Counterterrorism specialists said the new study illuminates a trend that has been emerging for several months, as American-backed ground forces in Iraq and Syria have steadily rolled back territorial gains the Islamic State achieved in 2014 and used as the basis for its global appeal to Muslims to come join the caliphate. Now, its strongholds of Mosul, Iraq, and Raqqa, Syria, its self-declared capital, are besieged, and senior leaders have fled as opposing forces close in.

“ISIS has anticipated the loss of its government for over a year,” said William McCants, a senior fellow at the Brookings Institution and the author of “The ISIS Apocalypse: The History, Strategy and Doomsday Vision of the Islamic State.” “They are prepared to wage a war from the shadows to reclaim it.”

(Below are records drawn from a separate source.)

(** * HealScan AI: response normalisation and bounded history

    A shallow embedding of [src/gemini.ts] (the response parser of the
    analysis adapter) and of the history handling of [src/App.tsx]
    ([onAnalyze], [toAgeGroup], [saveHistory], [readHistory]), together with
    the part of the JavaScript platform these functions rest on: the
    coercions [Number], [String] and [Boolean], [Math.min]/[Math.max],
    [JSON.parse], [JSON.stringify] and the one regular expression of the
    parser.

    Conventions of the embedding.
    - A JS string is a [string]: the bytes of its UTF-8 form.  The program
      only tests strings for emptiness and equality, cuts them at the ASCII
      braces and hands them to the platform, which all agree with the
      UTF-16 view.
    - A JS number is a [number]: NaN, the two infinities, the two zeros, or a
      finite non-zero value kept exactly, as a decimal.  The program does no
      arithmetic on numbers: it reads them from text, compares them, clamps
      them and prints them.  The rounding of a numeral to the nearest
      binary64 value (and its overflow to an infinity) is not modelled; every
      binary64 value is a finite decimal, so the number type covers them all.
      Where a theorem observes a number that is read from a text, it is
      stated for the whole numbers up to [2^53], which are read without
      rounding.
    - A thrown exception is the [Throw] case of [outcome]. *)

From Stdlib Require Import ZArith List Bool Ascii String Lia Arith Sorted.
Import ListNotations.

Local Open Scope list_scope.
Local Open Scope Z_scope.

(** ** Exceptions *)

(** The errors of the analysis path, named as the specification names them.
    In the source they are [Error] objects told apart by their origin:
    [new Error('Missing VITE_GEMINI_API_KEY')] is [ConfigurationError], a
    rejected request is [AnalysisFailed] with its message,
    [new Error('Model returned no JSON')] is [NoJsonFound], the
    [SyntaxError] of [JSON.parse] is [MalformedResponse], [TypeError] is
    the platform's error for a coercion or an iteration that cannot be
    done, and [QuotaExceeded] is the one of [localStorage.setItem]. *)
Inductive error : Type :=
| ConfigurationError
| AnalysisFailed (cause : string)
| NoJsonFound
| MalformedResponse
| TypeError
| QuotaExceeded.

Inductive outcome (A : Type) : Type :=
| Ok (a : A)
| Throw (e : error).

Arguments Ok {A} a.
Arguments Throw {A} e.

Definition bind {A B : Type} (r : outcome A) (k : A -> outcome B) : outcome B :=
  match r with
  | Ok a => k a
  | Throw e => Throw e
  end.

Notation "x <- r ;; k" := (bind r (fun x => k))
  (at level 61, r at next level, right associativity).

Fixpoint mapM {A B : Type} (f : A -> outcome B) (l : list A) : outcome (list B) :=
  match l with
  | [] => Ok []
  | a :: l' => b <- f a ;; bs <- mapM f l' ;; Ok (b :: bs)
  end.

(** ** Text *)

Definition text := list ascii.

Definition chr (n : nat) : ascii := ascii_of_nat n.

(** The double quote. *)
Definition dquote : ascii := Ascii false true false false false true false false.

(** A text written with [']  where it has a double quote. *)
Definition dq (s : string) : string :=
  string_of_list_ascii
    (map (fun c => if Ascii.eqb c "'" then dquote else c) (list_ascii_of_string s)).
Definition code (c : ascii) : Z := Z.of_nat (nat_of_ascii c).

Definition str (t : text) : string := string_of_list_ascii t.
Definition chars (s : string) : text := list_ascii_of_string s.

Fixpoint textEqb (a b : text) : bool :=
  match a, b with
  | [], [] => true
  | x :: a', y :: b' => Ascii.eqb x y && textEqb a' b'
  | _, _ => false
  end.

Definition isDigit (c : ascii) : bool := (48 <=? code c) && (code c <=? 57).

Definition digitVal (c : ascii) : Z := code c - 48.

Definition digitChar (d : Z) : ascii := ascii_of_nat (Z.to_nat (48 + d)).

(** The longest prefix of decimal digits, and what follows it. *)
Fixpoint spanDigits (t : text) : text * text :=
  match t with
  | c :: t' =>
      if isDigit c then let (ds, r) := spanDigits t' in (c :: ds, r)
      else ([], t)
  | [] => ([], [])
  end.

(** The value of a digit string read in base ten. *)
Definition valDigits (ds : text) : Z :=
  fold_left (fun acc c => 10 * acc + digitVal c) ds 0.

Fixpoint digitsAux (fuel : nat) (n : Z) (acc : text) : text :=
  match fuel with
  | O => acc
  | S f =>
      let acc' := digitChar (n mod 10) :: acc in
      if n <? 10 then acc' else digitsAux f (n / 10) acc'
  end.

(** The decimal digits of a non-negative integer, most significant first. *)
Definition digitsOf (n : Z) : text :=
  digitsAux (S (Z.to_nat (Z.log2 n))) n [].

(** ** Numbers *)

Inductive nzdigit : Type := D1 | D2 | D3 | D4 | D5 | D6 | D7 | D8 | D9.

Definition nzVal (d : nzdigit) : Z :=
  match d with
  | D1 => 1 | D2 => 2 | D3 => 3 | D4 => 4 | D5 => 5
  | D6 => 6 | D7 => 7 | D8 => 8 | D9 => 9
  end.

Definition nzOf (z : Z) : nzdigit :=
  match z with
  | 1 => D1 | 2 => D2 | 3 => D3 | 4 => D4 | 5 => D5
  | 6 => D6 | 7 => D7 | 8 => D8 | _ => D9
  end.

(** [Fin neg q d e] is the value [± (10 q + d) × 10^e]: the last digit of
    the mantissa is not zero, so every finite non-zero value has exactly one
    representation and JS's [===] on such numbers is Rocq's equality. *)
Inductive number : Type :=
| NaN
| Inf (neg : bool)
| Zero (neg : bool)
| Fin (neg : bool) (q : N) (d : nzdigit) (e : Z).

Definition mantissa (q : N) (d : nzdigit) : Z := 10 * Z.of_N q + nzVal d.

Fixpoint stripZeros (fuel : nat) (m e : Z) : Z * Z :=
  match fuel with
  | O => (m, e)
  | S f => if m mod 10 =? 0 then stripZeros f (m / 10) (e + 1) else (m, e)
  end.

(** The number [± m × 10^e] for a non-negative integer [m]. *)
Definition mkNumber (neg : bool) (m e : Z) : number :=
  if m <=? 0 then Zero neg
  else
    let (m', e') := stripZeros (S (Z.to_nat (Z.log2 m))) m e in
    Fin neg (Z.to_N (m' / 10)) (nzOf (m' mod 10)) e'.

Definition ofZ (z : Z) : number := mkNumber (z <? 0) (Z.abs z) 0.

(** Comparison of the magnitudes of two finite non-zero numbers. *)
Definition cmpMag (q1 : N) (d1 : nzdigit) (e1 : Z) (q2 : N) (d2 : nzdigit) (e2 : Z)
  : comparison :=
  let e := Z.min e1 e2 in
  Z.compare (mantissa q1 d1 * 10 ^ (e1 - e)) (mantissa q2 d2 * 10 ^ (e2 - e)).

(** The order of two numbers, [None] when one of them is NaN.  The two zeros
    are equal to each other. *)
Definition numCompare (x y : number) : option comparison :=
  match x, y with
  | NaN, _ | _, NaN => None
  | Inf nx, Inf ny =>
      Some (if Bool.eqb nx ny then Eq else if nx then Lt else Gt)
  | Inf nx, _ => Some (if nx then Lt else Gt)
  | _, Inf ny => Some (if ny then Gt else Lt)
  | Zero _, Zero _ => Some Eq
  | Zero _, Fin ny _ _ _ => Some (if ny then Gt else Lt)
  | Fin nx _ _ _, Zero _ => Some (if nx then Lt else Gt)
  | Fin nx q1 d1 e1, Fin ny q2 d2 e2 =>
      Some (match nx, ny with
            | false, false => cmpMag q1 d1 e1 q2 d2 e2
            | true, true => cmpMag q2 d2 e2 q1 d1 e1
            | true, false => Lt
            | false, true => Gt
            end)
  end.

(** JS [x <= y] and [x >= y]; both are false when an operand is NaN. *)
Definition numLe (x y : number) : bool :=
  match numCompare x y with
  | Some Lt | Some Eq => true
  | _ => false
  end.

Definition numGe (x y : number) : bool :=
  match numCompare x y with
  | Some Gt | Some Eq => true
  | _ => false
  end.

(** The global [isNaN] applied to a number. *)
Definition isNaN (x : number) : bool :=
  match x with NaN => true | _ => false end.

Definition isNegZero (x : number) : bool :=
  match x with Zero true => true | _ => false end.

(** [Math.min] and [Math.max] of two numbers: NaN if either is NaN, and
    [-0] counts as smaller than [+0]. *)
Definition Math_min (x y : number) : number :=
  match numCompare x y with
  | None => NaN
  | Some Lt => x
  | Some Gt => y
  | Some Eq => if isNegZero x then x else y
  end.

Definition Math_max (x y : number) : number :=
  match numCompare x y with
  | None => NaN
  | Some Gt => x
  | Some Lt => y
  | Some Eq => if isNegZero x then y else x
  end.

(** *** Numbers to text: [Number::toString] in radix ten *)

Definition signText (neg : bool) : text := if neg then chars "-" else [].

Definition zeros (n : Z) : text := repeat "0"%char (Z.to_nat n).

(** The text of the positive value [ds × 10^e], [ds] being its digits:
    plain digits up to 21 integer digits, a decimal point inside or after
    [0.] down to [1e-6], and the exponent form elsewhere. *)
Definition fmtFinite (ds : text) (e : Z) : text :=
  let k := Z.of_nat (List.length ds) in
  let n := e + k in
  if (k <=? n) && (n <=? 21) then ds ++ zeros (n - k)
  else if (0 <? n) && (n <=? 21) then
    firstn (Z.to_nat n) ds ++ chars "." ++ skipn (Z.to_nat n) ds
  else if (-6 <? n) && (n <=? 0) then chars "0." ++ zeros (- n) ++ ds
  else
    let ex := n - 1 in
    let es := chars (if ex <? 0 then "-" else "+") ++ digitsOf (Z.abs ex) in
    match ds with
    | [] => []
    | [d] => d :: chars "e" ++ es
    | d :: rest => d :: chars "." ++ rest ++ chars "e" ++ es
    end.

Definition numToText (x : number) : text :=
  match x with
  | NaN => chars "NaN"
  | Inf neg => signText neg ++ chars "Infinity"
  | Zero _ => chars "0"
  | Fin neg q d e => signText neg ++ fmtFinite (digitsOf (mantissa q d)) e
  end.

Definition numToString (x : number) : string := str (numToText x).

(** *** Text to numbers: [StringToNumber] *)

(** An optional exponent part [e], [e+], [e-] followed by digits: the
    exponent and the rest; no exponent part is exponent zero.  [None] when
    the letter is there and the digits are not. *)
Definition parseExp (t : text) : option (Z * text) :=
  match t with
  | c :: r =>
      if orb (Ascii.eqb c "e") (Ascii.eqb c "E") then
        let (neg, r1) :=
          match r with
          | s :: r' =>
              if Ascii.eqb s "-" then (true, r')
              else if Ascii.eqb s "+" then (false, r')
              else (false, r)
          | [] => (false, r)
          end in
        let (ds, r2) := spanDigits r1 in
        match ds with
        | [] => None
        | _ => Some (if neg then - valDigits ds else valDigits ds, r2)
        end
      else Some (0, t)
  | [] => Some (0, t)
  end.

The report’s authors, Daniel Milton and Muhammad al-Ubaydi, say their findings aim to draw a more accurate picture of the military challenges in Iraq and Syria, especially in maintaining security in cities large and small that have been reclaimed from the Islamic State.

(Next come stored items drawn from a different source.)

(** * Custom operator registration and CUDA stream notifications

    A shallow embedding of [onnxruntime/core/session/custom_ops.cc]
    (attribute-array and string accessors, [CustomOpKernel],
    [CreateCustomRegistry] in the full and in the minimal build, and the
    type-inference function it synthesizes), of the CUDA stream handle code
    ([CudaNotification], [CreateCudaStream]) and of the string helpers of
    the managed binding ([NativeOnnxValueHelper]), followed by the
    properties established about them.

    Conventions.
    - [size_t] values are [nat]; [uint32_t version] is [N]; C [int] values
      returned by the plugin are [Z]; [ONNXTensorElementDataType] is the
      underlying integer of the C enum (the inference function casts a
      protobuf [int32] to it).
    - The plugin ([OrtCustomOp]) is a table of function pointers.  Its
      accessors are modelled as the fields of a record, and every invocation
      made by the host is logged as a [PluginCall].
    - [ORT_ENFORCE] / [ORT_THROW] raise an exception ([Throw]);
      [ORT_RETURN_IF_NOT] / [ORT_RETURN_IF_ERROR] leave the function with a
      non-OK [Status] ([Return]).  The macros are defined elsewhere; a status
      made by [ORT_RETURN_IF_NOT] carries the code FAIL and, as its message,
      the text the call site supplies.
    - The counter [int undefined] is a [nat]; it counts the inputs of one
      descriptor and stays far below the range of [int].
    - Native buffers are lists of [byte]; a zero-terminated string is read up
      to its first zero byte.
    - A [std::unordered_map] is a finite map; the order in which it is
      traversed is a parameter ([UnorderedMapOrder]). *)

From stdpp Require Import base list strings gmap pretty.
From Stdlib Require Import ZArith Lia.
From Stdlib.Strings Require Import Byte.

Local Open Scope string_scope.
Local Open Scope list_scope.

(** ** Status values *)

Inductive StatusCode := FAIL | INVALID_ARGUMENT.

Inductive Status :=
| Status_OK
| MakeStatus (code : StatusCode) (msg : string).

Definition IsOK (s : Status) : bool :=
  match s with Status_OK => true | MakeStatus _ _ => false end.

(** ** Attribute arrays (custom_ops.cc, lines 113-151) *)

(** [std::memcpy(out, src.data(), count * sizeof(T))] on a buffer seen as the
    list of its elements: the first [count] elements are overwritten. *)
Definition memcpy {T : Type} (out src : list T) (count : nat) : list T :=
  take count src ++ drop count out.

(** [out = None] is the null pointer; [Some buf] is the caller's buffer.
    The result is the status, the buffer afterwards and [*size] afterwards. *)
Definition CopyDataFromVectorToMemory {T : Type}
    (values : list T) (out : option (list T)) (size : nat)
  : Status * option (list T) * nat :=
  match out with
  | None => (Status_OK, None, length values)
  | Some buf =>
      if decide (length values <= size)
      then (Status_OK, Some (memcpy buf values (length values)), length values)
      else (MakeStatus INVALID_ARGUMENT "Result buffer is not large enough",
            Some buf, length values)
  end.

Section KernelInfoAttributeArrays.
(** [OpKernelInfo::GetAttrs<T>] and [ToOrtStatus] are declared outside this
    file; they are parameters here.  [float] values are only copied. *)
Variables (OpKernelInfo OrtStatusPtr float : Type).
Variable ToOrtStatus : Status -> OrtStatusPtr.
Variable GetAttrs_float : OpKernelInfo -> string -> Status * list float.
Variable GetAttrs_int64 : OpKernelInfo -> string -> Status * list Z.

Definition KernelInfoGetAttributeArray_float
    (info : OpKernelInfo) (name : string) (out : option (list float)) (size : nat)
  : OrtStatusPtr * option (list float) * nat :=
  let '(status, values) := GetAttrs_float info name in
  if IsOK status then
    let '(status, out, size) := CopyDataFromVectorToMemory values out size in
    (ToOrtStatus status, out, size)
  else (ToOrtStatus status, out, size).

“Despite all of these positive connotations, the liberation of cities in Iraq and Syria has proved to be much more of a mixed bag for those living in the aftermath,” the report said. “Part of this is the challenge of governing post-liberation areas where city infrastructure has been destroyed and where security threats still remain.”

The report cites the example of Falluja, which was freed by Iraqi forces in June 2016. Many months later, news media reports suggest that residents still face an array of challenges, such as destroyed buildings, live Islamic State munitions buried in the rubble and the continuing threat of Islamic State attacks, the report said. In March 2017, the mayor of Falluja was still living in Erbil, a city in Iraqi Kurdistan in northern Iraq, and traveling to Falluja only on certain days for work.

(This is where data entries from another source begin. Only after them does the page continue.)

(** C8, amended: a discovered accent variable whose value at the root is
    empty or contains [var(] gets no declaration in the block
    [setFileThemeColor] injects: the head gains that one block, which holds
    the declarations of [overrides] and nothing else, and the variable is
    not among them.  On the body, [--accent-h] and [--accent-s] are set to
    the new hue and saturation with priority [important] whether or not a
    variable is guarded; every other property of the body reads as
    before. *)
Theorem guarded_variable_block_and_body
    (env : StyleEnv) (color : string) (w : World) (variable : string) :
  In variable (getAccentVariables env) ->
  guarded env variable ->
  let ovs := eval (overrides env (hexToHsl color) (getAccentVariables env)) w in
  let w' := exec (setFileThemeColor env color) w in
  head w' =
    (head w ++ [mkStyle fileThemeId (":root {" ++ declarations ovs ++ " }")])%list /\
  ~ In variable (map fst ovs) /\
  bodyProperty "--accent-h" (bodyStyle w') =
    Some (Number_toString (hsl_h (hexToHsl color)), "important") /\
  bodyProperty "--accent-s" (bodyStyle w') =
    Some (Number_toString (hsl_s (hexToHsl color)) ++ "%", "important") /\
  (forall name : string,
      name <> "--accent-h" -> name <> "--accent-s" ->
      bodyProperty name (bodyStyle w') = bodyProperty name (bodyStyle w)).
Proof.
  intros _ Hguard ovs w'; subst w'.
  split; [apply setFileThemeColor_head|].
  split.
  { intros Hin.
    destruct (overrides_In _ _ _ _ _ Hin) as [w0 Hw0].
    apply Hw0; unfold eval; now rewrite (guard_skips _ _ _ _ Hguard). }
  split; [rewrite setFileThemeColor_bodyProperty; reflexivity|].
  split; [rewrite setFileThemeColor_bodyProperty; reflexivity|].
  intros name Hh Hs; rewrite setFileThemeColor_bodyProperty.
  apply String.eqb_neq in Hh, Hs; now rewrite Hs, Hh.
Qed.

Lemma guarded_variable_block_and_body_witness :
  In "accent-color" (getAccentVariables indirectEnv) /\
  guarded indirectEnv "accent-color" /\
  "--accent-color" <> "--accent-h" /\ "--accent-color" <> "--accent-s" /\
  head (exec (setFileThemeColor indirectEnv "#ff0000") emptyWorld) =
    [mkStyle fileThemeId ":root { }"] /\
  ~ In "accent-color"
       (map fst (eval (overrides indirectEnv (hexToHsl "#ff0000")
                                 (getAccentVariables indirectEnv)) emptyWorld)) /\
  bodyProperty "--accent-color"
    (bodyStyle (exec (setFileThemeColor indirectEnv "#ff0000") emptyWorld)) = None.
Proof.
  assert (H1 : In "accent-color" (getAccentVariables indirectEnv))
    by (right; left; reflexivity).
  assert (H2 : guarded indirectEnv "accent-color") by (right; reflexivity).
  assert (H3 : "--accent-color" <> "--accent-h") by discriminate.
  assert (H4 : "--accent-color" <> "--accent-s") by discriminate.
  split; [exact H1|]. split; [exact H2|]. split; [exact H3|]. split; [exact H4|].
  destruct (guarded_variable_block_and_body indirectEnv "#ff0000" emptyWorld
              "accent-color" H1 H2) as (Hhead & Hnot & _ & _ & Hframe).
  split; [rewrite Hhead; reflexivity|].
  split; [exact Hnot|].
  rewrite (Hframe "--accent-color" H3 H4); reflexivity.
Defined.

End GuardedVariables.

(** ** The settings tab: the list of tags and the search box *)

Section SettingTabFacts.

Import SettingTabDisplay.

(** X8: [getAllTags] returns every tag carried by a markdown file of the
    vault, with one leading [#] taken off, and each such name once; files
    without a cache or without tags contribute nothing. *)
Theorem getAllTags_each_tag_once (app : App) :
  NoDup (getAllTags app) /\
  forall name, In name (getAllTags app) <-> taggedIn app name.
Proof.
  unfold getAllTags; split.
  - apply fold_left_NoDup; [|constructor].
    intros acc file H; unfold addFileTags.
    destruct (getFileCache app file) as [[[fileTags|]]|]; try exact H.
    apply fold_left_NoDup; [|exact H].
    intros acc' tag; apply setAdd_NoDup.
  - intros name.
    rewrite (fold_left_In _ (fun file x =>
               exists fileTags tag,
                 getFileCache app file = Some (mkCache (Some fileTags)) /\
                 In tag fileTags /\ stripHash tag = x)).
    + unfold taggedIn; split.
      * intros [[]|(file & Hin & fileTags & tag & H)]; exists file, fileTags, tag; tauto.
      * intros (file & fileTags & tag & Hin & H); right; exists file; split;
          [exact Hin|]; exists fileTags, tag; exact H.
    + intros acc file x; unfold addFileTags.
      destruct (getFileCache app file) as [[[fileTags|]]|].
      * rewrite (fold_left_In _ (fun tag x => stripHash tag = x)).
        -- split; intros [H|H]; auto.
           ++ destruct H as (tag & Hin & E); right; exists fileTags, tag; auto.
           ++ destruct H as (fileTags' & tag & E & Hin & E'); inversion E; subst.
              right; exists tag; auto.
        -- intros acc' tag y; rewrite setAdd_In; split; intros [H|H]; auto.
      * split; [auto|]. intros [H|(fileTags & tag & E & _)]; [exact H|discriminate].
      * split; [auto|]. intros [H|(fileTags & tag & E & _)]; [exact H|discriminate].
Qed.










End SettingTabFacts.

(** ** The declarations of the theme block *)

Section ThemeBlock.

Lemma Subsequence_In {A : Type} (xs ys : list A) (x : A) :
  Subsequence xs ys -> In x xs -> In x ys.
Proof.
  induction 1; simpl; [auto| |]; intros H'; auto.
  destruct H'; auto.
Qed.

Lemma Subsequence_NoDup {A : Type} (xs ys : list A) :
  Subsequence xs ys -> NoDup ys -> NoDup xs.
Proof.
  induction 1; intros N; [constructor| |].
  - inversion N; auto.
  - inversion N; subst; constructor; auto.
    intros Hin; eauto using Subsequence_In.
Qed.

Lemma overrides_subsequence (env : StyleEnv) (c : HSL) (variables : list string)
    (w : World) :
  Subsequence (map fst (eval (overrides env c variables) w)) variables.
Proof.
  revert w; induction variables as [|v vs IH]; intros w; [constructor|].
  unfold eval; simpl; unfold bind.
  destruct (newValueFor env c v w) as [nv w1].
  specialize (IH w1); unfold eval in IH.
  destruct (overrides env c vs w1) as [more w2]; unfold ret; simpl in *.
  destruct nv; simpl; constructor; exact IH.
Qed.

(** X10: the block [setFileThemeColor] injects holds declarations for
    discovered accent variables only, at most one for each, in the order
    of discovery. *)
Theorem theme_block_one_declaration_per_variable
    (env : StyleEnv) (color : string) (w : World) :
  let ovs := eval (overrides env (hexToHsl color) (getAccentVariables env)) w in
  head (exec (setFileThemeColor env color) w) =
    (head w ++ [mkStyle fileThemeId (":root {" ++ declarations ovs ++ " }")])%list /\
  Subsequence (map fst ovs) (getAccentVariables env) /\
  NoDup (map fst ovs).
Proof.
  intros ovs; split; [apply setFileThemeColor_head|].
  pose proof (overrides_subsequence env (hexToHsl color) (getAccentVariables env) w) as S.
  split; [exact S|].
  exact (Subsequence_NoDup _ _ S (proj1 (getAccentVariables_spec env))).
Qed.

End ThemeBlock.

(** ** When the active leaf changes *)

Section ActiveLeaf.

Import Examples Hosts PluginEvents.

Lemma eval_then_ret {A : Type} (m : M A) (c : Completion) (w : World) :
  eval (m ;;; ret c) w = c.
Proof. unfold eval, bind, ret; now destruct (m w). Qed.







End ActiveLeaf.

(** ** A run of the plugin *)

Section Runs.

Import Examples Hosts PluginEvents.









(** *** Picking a colour *)








End Runs.

(** ** More on the conversions *)

Section MoreConversions.

Local Open Scope float_scope.

(** [parseInt] of the two hex digits of a channel value is that value. *)
Lemma parseInt16_hex2 (n : Z) :
  (0 <= n < 256)%Z -> parseInt16 (hex2 n) = channelNumber n.
Proof.
  intros H; apply channelValues_In in H.
  vm_compute in H.
  repeat (destruct H as [<-|H]; [vm_compute; reflexivity|]).
  contradiction.
Qed.

(** X15: on a colour written with six hex digits (with or without [#], in
    either case) [hexToHsl] gives exactly what [rgbToHsl] gives on its three
    channels, each between 0 and 255. *)
Theorem hexToHsl_is_rgbToHsl_of_channels (hex : string) (r g b : Z) :
  hexChannels hex = Some (r, g, b) ->
  (0 <= r < 256 /\ 0 <= g < 256 /\ 0 <= b < 256)%Z /\
  hexToHsl hex = rgbToHsl (channelNumber r) (channelNumber g) (channelNumber b).
Proof.
  intros Hch.
  destruct (hexChannels_shape _ _ _ _ Hch)
    as (c1 & c2 & c3 & c4 & c5 & c6 & Hs & R1 & R2 & R3).
  destruct (parseInt16_pair _ _ _ R1) as [Br P1].
  destruct (parseInt16_pair _ _ _ R2) as [Bg P2].
  destruct (parseInt16_pair _ _ _ R3) as [Bb P3].
  split; [auto|].
  rewrite (hexToHsl_channels _ _ _ _ _ _ _ Hs), P1, P2, P3.
  now rewrite !parseInt16_hex2.
Qed.

Lemma hexToHsl_is_rgbToHsl_of_channels_witness :
  hexChannels "#3366CC" = Some (51, 102, 204)%Z /\
  hexToHsl "#3366CC" = rgbToHsl (channelNumber 51) (channelNumber 102) (channelNumber 204).
Proof.
  assert (H : hexChannels "#3366CC" = Some (51, 102, 204)%Z) by (vm_compute; reflexivity).
  split; [exact H|exact (proj2 (hexToHsl_is_rgbToHsl_of_channels _ _ _ _ H))].
Defined.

The report draws on Islamic State claims that it carried out 1,468 attacks in 16 cities — 11 in Iraq and five in Syria — from the time insurgents were driven out of those cities until April.

In some cases, violence dropped off sharply once the militants were routed, with the Islamic State either unwilling or uninterested in carrying out harassing attacks ranging from small-arms ambushes to suicide attacks. But in other cities, the threat of violence remains pervasive.

The eastern part of Mosul, in northern Iraq, has had the highest number of attacks per month, 130, since Iraqi forces drove out Islamic State fighters. Baiji, Iraq, has the second-highest number of monthly attacks, at 21.

Islamic State fighters have employed a variety of tactics against cities they once controlled. Attacks that occur from a distance, employing weapons such as rockets and sniper rifles, were used in 56 percent of all strikes, while suicide bombings were used in only about 5 percent of operations, the report found.

In the western Iraqi city of Ramadi, the Islamic State used a large number of improvised explosives, particularly those called “sticky” bombs because assailants usually attached them to a car or truck using adhesive.

Suicide operations, while less common over all, have been used consistently to terrorize cities after they were freed from Islamic State control. But the relative difficulty of preparing and carrying out such attacks, including finding makeshift armor and retrofitting vehicles with it and building bombs, still makes them a selective weapon of choice.

“More complex suicide bombings, particular those involving vehicles, cannot be assembled on the spot,” the report concluded.

Insurgent activity in cities after the Islamic State’s defeats varies in the two countries (more in Iraq than in Syria), with researchers suggesting a correlation between proximity of the liberated city to the front lines. For instance, Ramadi is 32 miles closer to Islamic State territory than Falluja. Falluja’s average number of monthly attacks is just over one, while Ramadi’s is nearly 11, the report found.

Researchers also found that the Islamic State maintained the resources and expertise to carry out strikes against areas in which it was defeated, but seemed focused on avoiding operations that would exhaust its strengths in those areas, and on its ability to fight there in the future.

Enduring security, however, has not guaranteed political reconciliation. “Even in locations where the Islamic State is driven out and relative peace is restored, difficult political challenges remain,” the report said.

In March in Manbij, Syria, the report noted, United States forces intentionally drove through the streets of the city to prevent fighting between the two American allies — the Turkish Army and the Arab and Kurdish fighters that made up the so-called Syrian Democratic Forces.